Amyloid β-protein precursor (AβPP) is cleaved by β- and γ-secretases to liberate amyloid beta (Aβ), the predominant protein found in the senile plaques associated with Alzheimer's disease (AD) and Down syndrome (Masters et al., 1985). Intense investigation by the scientific community has centered on understanding the molecular pathways that underlie the production and accumulation of Aβ Therapeutics that reduce the levels of this tenacious, plaque-promoting peptide may reduce the ongoing neural dysfunction and neuronal degeneration that occurs so profoundly in AD. AβPP and Aβ production are highly complex and involve still to be elucidated combinations of transcriptional, post-transcriptional, translational and post-translational events that mediate the production, processing and clearance of these proteins.
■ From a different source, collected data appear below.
(* ===== verification/Prelude.v ===== *)
(** * Myko: verification library

    Myko is a reactive entity server: typed items live in per-type stores, mutations pass
    through one pipeline that validates them against a graph of edges and derives further
    mutations from the relationships between types, and queries are live maps that clients
    receive as snapshots and changes.  This library models that core from the Rust sources
    under [src/libs/myko] and proves what makes it correct.  Paths below are relative to that
    directory; definitions keep the names of the code.

    ** Parts of the program and files of the library

    - Shared: [Prelude] (machine integers, fallible code, lists and maps), [Order] (the derived
      [Ord]s, sorting, [BTreeSet] as a strictly increasing list).
    - The graph, [core/src/core/graph.rs].  [GraphTypes] is the data: entity references,
      policies, registrations; [EdgeIds] the buckets and their windows.  [GraphIndex] is the
      state of the index (adjacency and pair projections, entities, counters), its
      construction, [apply] and [rebuild]; [GraphQuery] the lookups; [GraphPreflight]
      validation and the plan of an endpoint deletion; [GraphTraversal] the bounded
      breadth-first search; [GraphWatch] the router, live maps and counts; [GraphWindow] the
      paged snapshots and live windows.  Proofs: [TraversalProof], [WatchProof],
      [WindowProof]; properties: [GraphTheorems], [TraversalTheorems], [WatchTheorems]; the
      graph they are instantiated at: [Fixtures].
    - The server, [core/src/server/context.rs] and [core/src/server/relationship_manager.rs].
      [ServerTypes] is the state [Ctx] and the state-and-error monad [M]; [Relationship] the
      manager's tables, child indexes, cascades and startup; [Pipeline] the causal queue, the
      single, grouped and replacement emissions and their effects; [Ingest] the entry points
      and the buffered ingest of wire events.  Proofs: [PipelineProof] (the budget),
      [PipelineInvariant] (the Hoare logic of successful runs), [PipelineTotal],
      [PipelineOutcome], [RelationshipProof], [RelationshipCycle]; properties:
      [ServerTheorems], which ends with the departures from the contract; contexts:
      [ServerFixtures].
    - Filters, [core/src/core/query/filter.rs]: [Filter] and [FilterTheorems].
    - Client sessions and watches.  [ClientSession] is [core/src/server/client_session.rs],
      [ClientWatch] is [core/src/client/query_map.rs], [map_response.rs] and the list and
      windowed watches of [core/src/client/mod.rs], [MapWindow] is
      [WindowedQuerySource::from_map] of [core/src/core/query/cell.rs], [Connection] the
      transition system of a session, the frames in flight and a watch, with the data of the
      examples.  Proofs: [SessionProof], [SessionRun], the end of [MapWindow]; properties:
      [ClientTheorems].
    - Routed and live queries, [core/src/core/query/registration.rs] and the routing code that
      [macros/src/item.rs] generates.  [QueryRoute] is the interface [LiveFilterQuery] with
      its laws and the generated implementation, [SourceIndex] the foreign-key index with its
      buckets, queue and unions, [LiveQuery] the live query.  Proofs: [SourceIndexProof],
      [SourceFollow] (buckets and unions), [LiveQueryProof] (and a query by value),
      [LiveTick] (ticks and store writes); properties: [QueryTheorems]; data: [QueryFixtures].
    - Related entities, the last part of [graph.rs], [core/src/core/item/cell_map_cast.rs] and
      [core/src/core/query/context.rs].  [RelatedWatch] is the join of a live map of edges
      with the entities at their other ends, and the typed maps; [RelatedView] the graph
      methods of [QueryBuildContext].  Proofs: [RelatedProof] (the reference counts,
      the output), [RelatedRun] (any interleaving); properties: [RelatedTheorems].
    - The typed surface of the graph, [graph.rs], [core/src/core/command/handler.rs],
      [core/src/core/capability.rs] and [macros/src/graph.rs].  [TypedGraph] is the endpoint,
      scope and edge traits, the registration the macro derives from them and [EdgeQuery];
      [GraphCommands] the generated connect, sync and ensure commands, where a reconciliation
      is a machine of atomic steps between which other operations run.  Proofs: [TypedProof],
      [ReplaceOutcome], [SyncProof] (the plan), [SyncRun] (its runs, the commands);
      properties: [GraphCommandTheorems]; data: [TypedFixtures].

    - Sampled views, [server/src/view_sampling.rs] and [core/src/client/view_map.rs].
      [ViewSampling] is the delivery that holds back and merges the responses of a view, the
      turns of the writer of [server/src/ws_handler.rs] that drive it, and the view watch.
      Proofs: [ViewSamplingProof] (pending changes, runs of the writer and
      of a session); properties: [ViewSamplingTheorems].

    - Search, [core/src/search]: [SearchIndex] is the typed index (interned ids, postings,
      compaction, the three tiers), the registry that routes items to the index of their type
      and the wrapper the server calls.  Proofs: [SearchProof] (the index as a map of
      documents, what a search returns); properties: [SearchTheorems].

    - The caches of cells, [core/src/server/context.rs] and [core/src/core/request.rs].
      [CacheKey] is the request context and the keys; [CellCache] the threads that look a
      cell up, take a gate, build, publish and project, one shared operation per step, among
      panics, sweeps and owners that drop their cells.  Proofs: [CellCacheProof] (where cells
      come from), [CellCacheProgress] (gates, termination), [CellCacheSharing] (held cells),
      [CellCacheOnce] (runs without drops); properties: [CellCacheTheorems].

    - The MCP gateway, [server/src/mcp]: [McpGateway] is the filters and their patterns, the
      capability index, the calls a script makes and the requests it answers; properties:
      [McpTheorems].

    - The durable log, [server/src/postgres.rs], [core/src/server/persister.rs] and
      [core/src/server/history_replay.rs].  [DurableLog] is the table of events, the producer
      of a server (its channel, its transactions and their retries), the consumer (snapshot,
      polling), what the server does with a row, the replay of a table into a store, the
      health counters and the windows over the history of an entity; several servers share
      one table, and the table's answers are the environment's.  Proofs: [DurableProof]
      (replays, snapshots), [DurableWorld] (invariants of all runs), [DurableProgress]
      (delivery, catching up, windows); properties: [DurableTheorems].

    ** How the parts interact

    A mutation enters through [Ingest], opens a causal root in [Pipeline], is validated by
    [GraphPreflight], reduced into the stores, projected by [GraphIndex.apply], published to
    the watches of [GraphWatch], persisted, and handed to [Relationship], whose derived
    mutations join the root's queue until it is empty.  The store's diffs drive
    [SourceIndex], whose buckets feed the views and live queries; a session turns the diffs
    of such a map into responses, and the watch of the client folds the responses back into
    a map.  Interfaces are type classes with laws: [Cmp]/[TotalOrd] (orders), [CellMap] (the
    reactive map of the hyphae crate), [LiveFilterQuery]/[RoutedLaws] (a filter and its
    route, discharged by the generated queries), [HashOrder] (an unspecified iteration
    order), [Filter]/[CanonicalFilter], [GraphEdgeLaws]/[EdgeScopeLaws] (an edge type).

    ** What the theorems show

    - Graph: the incremental projections are those of a rebuild, also after a failed [apply];
      every lookup strategy answers like a scan of the stores; preflight accepts exactly the
      valid edges and replacements keep pairs unique; deletion plans are exact; traversal
      terminates, is sound, complete when untruncated, finds shortest paths and does not
      depend on the projections; live maps, counts and windows never go stale.
    - Server: submissions return, keep the projections exact when they succeed, change nothing
      when the graph refuses a set, and queue derived mutations within their limits; buffered
      ingest is one deferred batch; child indexes answer like scans; exactly the cyclic
      [ensure_for] schemas are rejected.
    - Filters: canonical forms decide equivalence and the wire format round-trips.
    - Clients: a watch that received what was sent shows the current page, a watch that says
      it is ready shows a state the source has been in, reconnecting recovers, refused
      responses change nothing, sessions stay well formed.  The same holds of a view whose
      responses are merged and sent at a rate, and the rate is kept.
    - Queries: a held bucket shows the rows of its key whatever the interleaving, a union the
      rows of its keys, a routed view what a scan shows, and a live query exactly the stored
      rows its current filter matches, through changes of filter, route and store.
    - Related entities: a view of the entities an edge map references shows exactly the stored
      ones, whatever the interleaving of edge changes, store writes and their notifications.
    - Typed graph and commands: typed queries find the edges their addresses describe;
      reconciling an endpoint is atomic although it reads without a lock, and terminates when
      undisturbed; [Ensure] names the edge that occupies the pair, whoever created it.

    - Caches: callers are given cells built for their own key, a cell that is kept alive is
      shared by the requests that come after it, a key is built once while nothing is dropped,
      and requests cannot deadlock.
    - MCP gateway: only operations the filters show and permit reach the server, whatever a
      script calls; what is visible is what the patterns of the filters match.
    - Durable log: an entity that one server changes, and persists in the order of its changes,
      is the same on every server that has read its rows; a snapshot is the replay of the rows
      it stands for; a consumer that is let run catches up; from its start on a producer writes
      the events it was given in their order and loses none it has let go of, however the
      database fails, repeating only those whose acknowledgement was lost; and a window over a
      history, opened on a server that has caught up, shows the page the table has.
    - Search: after any history of indexing, removals and compactions a search returns the
      best matches among the documents as they were last indexed.

    ** Bounds and fuel

    [u64] and [usize] are [Z] with the code's saturating (or, for [fetch_add], wrapping)
    arithmetic; indices into lists are [nat].  Loops that are not structural take fuel, and
    theorems show it suffices: a traversal one unit per node of its limit plus one, the merge
    of buckets one unit per entry, a submission three levels of recursion and a queue of one
    step more than the budget of derived mutations, the cycle search one level more than the
    number of types, the drain of an index one unit per queued action and batch, catching up
    three steps and one more per fetch of the rows that are missing.  Sequence
    numbers and generations are assumed not to exhaust 64 bits where a theorem says so.

    ** Assumptions

    Extraction functions, parsers, serialisers, hashes and persisters are code the server is
    given, and are parameters; so are the bitmaps, the fuzzy scores and the edit distances of
    the crates the search index uses; so are the JavaScript engine, JSON, the transports and the
    executor of the MCP gateway, whose patterns are trimmed of ASCII white space. A projection of a cached map keeps its source alive.
    Operations of one server context run one after the other, as their locks make them; the
    steps that run outside a lock are steps of their own ([SourceIndex], [CellCache],
    [LateCallback] in [LiveQuery]). In [Connection] frames arrive in the order they were queued;
    the queue may refuse some, and that no complete replacement is among those of the session
    is a hypothesis of the theorem about what the watch shows meanwhile, a lemma after it
    showing why. The caches know the parameters of an operation by their 64-bit hash, so
    parameters with one hash are one key. The numeric filters are over totally ordered values. That no row moves between
    two keys of one union within a diff, and that a live query is not handed a complete
    replacement of the store, are hypotheses of the theorems about unions and live queries; the
    lemmas at the end of [QueryTheorems] show what happens otherwise. In [RelatedWatch] a store
    write and the notification of its subscribers are two steps, and a watch that has switched
    to the whole store is handed diffs that change an id once; the callbacks of the
    subscriptions it dropped then carry the current value and are not modelled on their own.
    The lemmas at the end of [RelatedTheorems] show what the typed maps in between drop. That
    the operations which interleave with a reconciliation advance the generation of the graph
    when they change the edges is a hypothesis about each of them. In [DurableLog] what the
    database answers is an input of each step, JSON and time stamps are parameters, the two
    statements of a page read one table, a snapshot is loaded in one step, a commit whose
    acknowledgement was lost is settled before it is retried, and that ids become visible in
    order is a hypothesis, as are that an entity is changed by one host, which produces and
    persists its changes in order and is not restarted, and that windows are opened on hosts
    that have caught up; the lemmas at the end of [DurableTheorems] show what happens without
    them. A statement in flight when its host ends has been settled before.

    ** Not modelled

    The typed publishing methods; the generated graph queries and reports; what a query,
    view or report builds; commands, sagas and reports, which are application code run
    by the server; of the persisters the schema, the ranges of [load_between] and the rates of
    the log; the websocket server, which is I/O; code generators,
    language bindings and the other macros. *)

From stdpp Require Import base strings numbers option gmap sets list.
Research in our laboratory for the past two decades has focused on the role of RNA binding proteins (RBPs) in mediating the post-transcriptional as well as translational regulation of APP messenger RNA (mRNA). This review article summarizes our findings, as well as those from other laboratories, describing the identification of regulatory RBPs, where and under what conditions they interact with APP mRNA and how those interactions control AβPP and Aβ synthesis.

Figure 1

Post-transcriptional gene regulation and APP mRNA. APP mRNA contains two translational (IRE and guanine-rich), one stabilizing (52-base), two destabilizing (29- and 81-base) and two cytoplasmic polyadenylation elements. ➀An IRE is located in the 5’-UTR of APP mRNA and translation is repressed when IRP1 is bound. ➁FMRP and hnRNP C compete for binding to the guanine-rich region in the CR of APP mRNA. Translation is repressed when FMRP is bound and active when hnRNP C is bound. The remaining, identified cis-elements in APP mRNA are located in the 3’-UTR. ➂Several proteins (nucleolin, YB1, La, PAI-RBP1, EF1α and RCK/p54) form a complex at a 52-be stabilizing element adjacent to the stop codon. YB1 and La interact directly with the message. RCK/p54 is a component of P-bodies along with Ago1 and Ago2. FMRP interacts with RCK/p54 suggesting that FMRP represses translation by recruiting APP mRNA to P-bodies. ➃hnRNP C and nucleolin bind to a 29-be element approximately 200 bases downstream from the stop codon. When hnRNP C is bound, APP mRNA is stable whereas nucleolin increases decay. As FMRP is a known binding partner of both nucleolin and YB1, these data suggest that a large ribonucleoprotein complex forms to bring multiple cis-regulatory elements of APP mRNA in close proximity to mediate post-transcriptional events. ➄An 81-nt destabilizing element is located further downstream in the 3’-UTR. The identity of the RBPs that binds to this cis-element has yet to be determined. ➅,➆Two CPEs are located near the poly(A) tail in APP mRNA and interact with the polyadenylation machinery. Both sites are utilized, but the longer mRNA exhibits more efficient ribosome mobilization and translation. RBPs that interact directly with APP mRNA are depicted as oval-shaped whereas those that bind through protein/protein interactions are rectangular in shape.